If elected, the Conservatives, who are leading the governing Liberal Party in opinion polls, would cancel a C$7 billion ($7.3 billion) solar and wind energy deal the province signed last year with South Korea's Samsung C&T (000830.KS), party leader Tim Hudak said on Tuesday.
The party would, however, honor existing contracts handed out under the FIT program, which pays generous, above-market rates to solar, wind, water and biomass power producers under fixed 20-year contracts, he said.
"An Ontario PC government will end the sweetheart Samsung deal… Also, we will end the FIT program," Hudak said.
"It is unsustainable and is unnecessarily driving up the cost of energy for families and businesses," he said in a speech in Toronto.
The Conservatives have threatened for months to overhaul the FIT program if they win the Oct. 6 election, but Tuesday's announcement was their strongest policy statement on green energy to date.
Foreign and domestic producers of renewable energy have flocked to Ontario, Canada's most populous province, since it launched North America's richest and most comprehensive feed-in tariff program late in 2009.

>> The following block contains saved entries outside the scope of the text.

(** One line: an error code, or the record, whether there is a start address,
    whether the end record was found, and the stream. *)
Definition mcs_line (line : list Z) (r : ELARecord) (started : bool) (st : stream)
    : K flasher (Z + ELARecord * bool * bool * stream) :=
  if negb (default 0 (head line) =? 58) then kret (inl (- EINVAL))
  else
    dataLen <- deref (substr 1 2 line ≫= stoi) ;;
    address <- deref (substr 3 4 line ≫= stoi) ;;
    recordType <- deref (substr 7 2 line ≫= stoi) ;;
    if recordType =? 0x00 then
      if 16 <? dataLen then kret (inl (- EINVAL))
      else if negb (address =? u32 (mDataCount r + Z.land (mStartAddress r) 0xFFFF)) then
        if mDataCount r =? 0 then
          r <- deref (first_data address r) ;;
          kret (inr (count_data dataLen r, started, false, st))
        else kret (inl (- EINVAL))
      else kret (inr (count_data dataLen r, started, false, st))
    else if recordType =? 0x01 then
      if negb started then kret (inr (r, started, false, st))
      else push_record r ;; kret (inr (r, started, true, st))
    else if recordType =? 0x02 then oops
    else if recordType =? 0x04 then
      if negb (address =? 0x0) then kret (inl (- EINVAL))
      else if negb (dataLen =? 2) then kret (inl (- EINVAL))
      else
        newAddress <- deref (substr 9 (dataLen * 2) line) ;;
        (if started then push_record r else kret tt) ;;
        start <- deref (stoi newAddress) ;;
        let start := u32 (Z.shiftl start 16) in
        let '(data_pos, st) := tellg st in
        kret (inr (ElaRecord start start 0 data_pos, negb (bool_decide (newAddress = [])), false, st))
    else kret (inr (r, started, false, st)).
Lemma xclUpgradeFirmwareXSpi_run mMgmtMap polls conf tail segs nl i x :
  core_ok mMgmtMap polls conf -> (264 < polls)%nat -> mMgmtMap <> 0 -> flasher_ready conf x ->
  flash_ok (flash_at i x) -> file_fits (flash_at i x) segs ->
  exists x', xclUpgradeFirmwareXSpi mMgmtMap polls (Some (McsFile (mcs_text tail segs) nl)) (if i then 1 else 0) x =
      Some (Returned 0, x') /\ flashed conf i segs x x'.
Proof.
  intros Hcore Hpolls Hmap Hready Hok (Hne & sectors & Hsec & Hlay).
  unfold xclUpgradeFirmwareXSpi. set (f := McsFile _ nl).
  destruct (clear_ready conf x Hready) as (x1 & Hrun1 & [Hq1 Hw1 Hr1] & Hc1). rewrite (kbind_run _ _ _ _ _ Hrun1).
  rewrite (kbind_run (kmod (set_records [])) _ x1 tt (set_records [] x1) eq_refl).
  rewrite (proj2 (Z.eqb_neq _ _)) by done.
  set (x2 := set_slave (if i then 1 else 0) (set_records [] x1)).
  rewrite (kbind_run (kmod (set_slave (if i then 1 else 0))) _ (set_records [] x1) tt x2 eq_refl).
  destruct (first_pass tail f segs x2 eq_refl Hne (lo_ok _ _ _ Hlay)) as (st & Hrun2 & Hst).
  rewrite (kbind_run _ _ _ _ _ Hrun2). cbn iota. set (x3 := set_records _ x2).
  rewrite (kbind_run kget _ x3 x3 x3 eq_refl).
  destruct segs as [|s segs]; [done|]. destruct (layout_cons _ _ _ _ Hlay) as (Hsok & Hal & Hlim & _ & _).
  destruct (room_bounds s Hsok) as (Hrm & Hrm0 & Hbase). pose proof (so_size s Hsok) as Hsz.
  change (first_base (s :: segs)) with (sg_base s) in *. set (start := sg_base s) in *.
  assert (mStartAddress (segment_record s 0) = start) as Hrec.
  { unfold segment_record, partial_record. rewrite (proj2 (Z.eqb_neq _ 0)) by lia. done. }
  change (head (recordList x3)) with (Some (segment_record s 0)). 
  rewrite (kbind_run (deref (Some (segment_record s 0))) _ x3 (segment_record s 0) x3 eq_refl).
  rewrite Hrec. set (x4 := set_start start x3). rewrite (kbind_run (kmod (set_start start)) _ x3 tt x4 eq_refl).
  assert (seekg 0 st = Stream 0 false false) as -> by (unfold seekg; by rewrite Hst).
  unfold programXSpi. pose proof (sectors_bounds _ _ Hsec) as Hsb.
  destruct (prepare_ends mMgmtMap polls conf Hcore Hpolls i (f_conf (flash_at i x)) sectors start (flash_at (negb i) x)
    (flash_at i x) (f_mem (flash_at i x)) x4) as (x5 & Hrun5 & Hp5 & Hr5); try done.
  { unfold flash_at. change (core x4) with (core x1). by rewrite Hc1. }
  { unfold flash_at. change (core x4) with (core x1). by rewrite Hc1. }
  rewrite (kbind_run _ _ _ _ _ Hrun5). cbn [negb].
  assert (guard_shift start = if start =? 0 then 0 else 4096) as Hgs by done.
  destruct (program_file_ends mMgmtMap polls conf Hcore Hpolls i (f_conf (flash_at i x)) sectors start (flash_at (negb i) x) Hsb tail
    (guard_shift start) ltac:(rewrite Hgs; destruct (start =? 0); split; done || lia) ltac:(rewrite Hgs in *; lia) Hgs f (s :: segs)
    (f_mem (flash_at i x)) x5 Hlay eq_refl Hp5) as (x6 & Hrun6 & Hp6).
  { exact (f_equal snd Hr5). }
  rewrite (kbind_run _ _ _ _ _ Hrun6). exists x6. split; [done|].
  destruct Hp6 as [(c & [G1 G2 G3 G4 G5 G6] & Hconf & Hmem & _) _ _ Hother]. split; try done.
  - split; [|done..]. by rewrite G1.
  - unfold flash_at at 1. by rewrite G2.
  - unfold flash_at at 1. by rewrite G2.
  - unfold flash_at at 2. rewrite G2. eapply holds_ext; [intros a; symmetry; apply Hmem|].
    eapply written_holds; [exact Hlay|done|by eapply layout_ascends].
Qed.


Lemma same_chip_fits c c' segs : same_chip c c' -> file_fits c segs -> file_fits c' segs.
Proof. intros [Hc _ _ _ _] H. unfold file_fits, flash_sectors in *. by rewrite Hc. Qed.
Lemma same_chip_ok c c' : same_chip c c' -> flash_ok c -> flash_ok c'.
Proof. intros [Hc _ _ _ Hb] [H1 H2 H3]. split; rewrite ?Hc; try done. lia. Qed.

(** Flashing two files, one per flash: when both fit, upgradeFirmware
    returns 0 and each flash holds the segments of its own file, and is
    otherwise as before. *)
Lemma upgrade_programs_both mMgmtMap polls conf tail1 tail2 segs1 segs2 nl1 nl2 x :
  core_ok mMgmtMap polls conf -> (264 < polls)%nat -> mMgmtMap <> 0 -> flasher_ready conf x ->
  flash_ok (flash_at false x) -> flash_ok (flash_at true x) ->
  file_fits (flash_at false x) segs1 -> file_fits (flash_at true x) segs2 ->
  exists x', upgradeFirmware mMgmtMap polls (Some (McsFile (mcs_text tail1 segs1) nl1))
      (Some (Some (McsFile (mcs_text tail2 segs2) nl2))) x = Some (Returned 0, x') /\
    holds_segments (first_base segs1) segs1 (f_mem (flash_at false x)) (f_mem (flash_at false x')) /\
    holds_segments (first_base segs2) segs2 (f_mem (flash_at true x)) (f_mem (flash_at true x')).
Proof.
  intros Hcore Hpolls Hmap Hready Hok1 Hok2 Hfits1 Hfits2.
  destruct (xclUpgradeFirmwareXSpi_run mMgmtMap polls conf tail1 segs1 nl1 false x) as (x1 & Hrun1 & [Hready1 _ _ Hholds1 Ho1]); try done.
  destruct (clear_ready conf x1 Hready1) as (x2 & Hrun2 & [Q2 W2 R2] & Hc2).
  set (x3 := set_records [] x2).
  assert (forall i, flash_at i x3 = flash_at i x1) as Hat by (intros i; unfold flash_at; change (core x3) with (core x2); by rewrite Hc2).
  destruct (xclUpgradeFirmwareXSpi_run mMgmtMap polls conf tail2 segs2 nl2 true x3) as (x4 & Hrun4 & [_ _ _ Hholds2 Ho2]); try done.
  - rewrite Hat. by eapply same_chip_ok.
  - rewrite Hat. by eapply same_chip_fits.
  - exists x4. split_and!.
    + unfold upgradeFirmware, xclUpgradeFirmware2. rewrite (kbind_run _ _ _ _ _ Hrun1), (kbind_run _ _ _ _ _ Hrun2).
      by rewrite (kbind_run (kmod (set_records [])) _ x2 tt x3 eq_refl).
    + pose proof (sc_mem _ _ Ho2) as Hm. cbn [negb] in Hm. rewrite Hm, Hat. exact Hholds1.
    + pose proof (sc_mem _ _ Ho1) as Hm. cbn [negb] in Hm. rewrite Hat, Hm in Hholds2. exact Hholds2.
Qed.

(** ** The process *)


(** A device that cannot be opened leaves the pointer that the constructor hands
    on without a value. *)
Lemma failed_map_oops env f (x : xspi qspi) fds d0 :
  Xbflash.open_ret env (Xbflash.resource_path f) <= 0 ->
  Xbflash.Flasher_new env f (Xbflash.Process x d0 None false fds false) = None.
Proof.
  intros H. unfold Xbflash.Flasher_new, Xbflash.mapDevice. cbn [kbind kmod Xbflash.set_mFd].
  by rewrite (proj2 (Z.ltb_ge _ _)) by done.
Qed.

The program is aimed at creating jobs and eliminating coal-fired power plants to cut greenhouse gases, but has angered some ratepayers who blame it for rising power prices, a charge denied by supporters.
"The recent price hikes we have seen in Ontario have nothing to do with the prices being paid for new wind energy generation under the Green Energy Act, as only a very small number of projects are operating at this time," Canadian Wind Energy Association president Robert Hornung said.
Samsung said it would expect any future government of Ontario to honor its agreement with the province.
"It is because of our agreement that the world's leading renewable energy companies have come together to invest hundreds of millions of dollars to date, and create hundreds of good, high-quality jobs in Ontario," the company said in a statement.
Samsung and its partners, which have pledged to open four manufacturing plants, create 16,000 jobs and generate 2,500 megawatts of wind and solar power, have as yet built nothing in Ontario, Conservative party energy critic John Yakabuski said.
"We believe there are many contractual issues that have not been satisfied," Yakabuski told Reuters.
Hudak said hydro and nuclear power should remain the "workhorses" of Ontario's energy system with renewable energy part of the mix but only at affordable rates.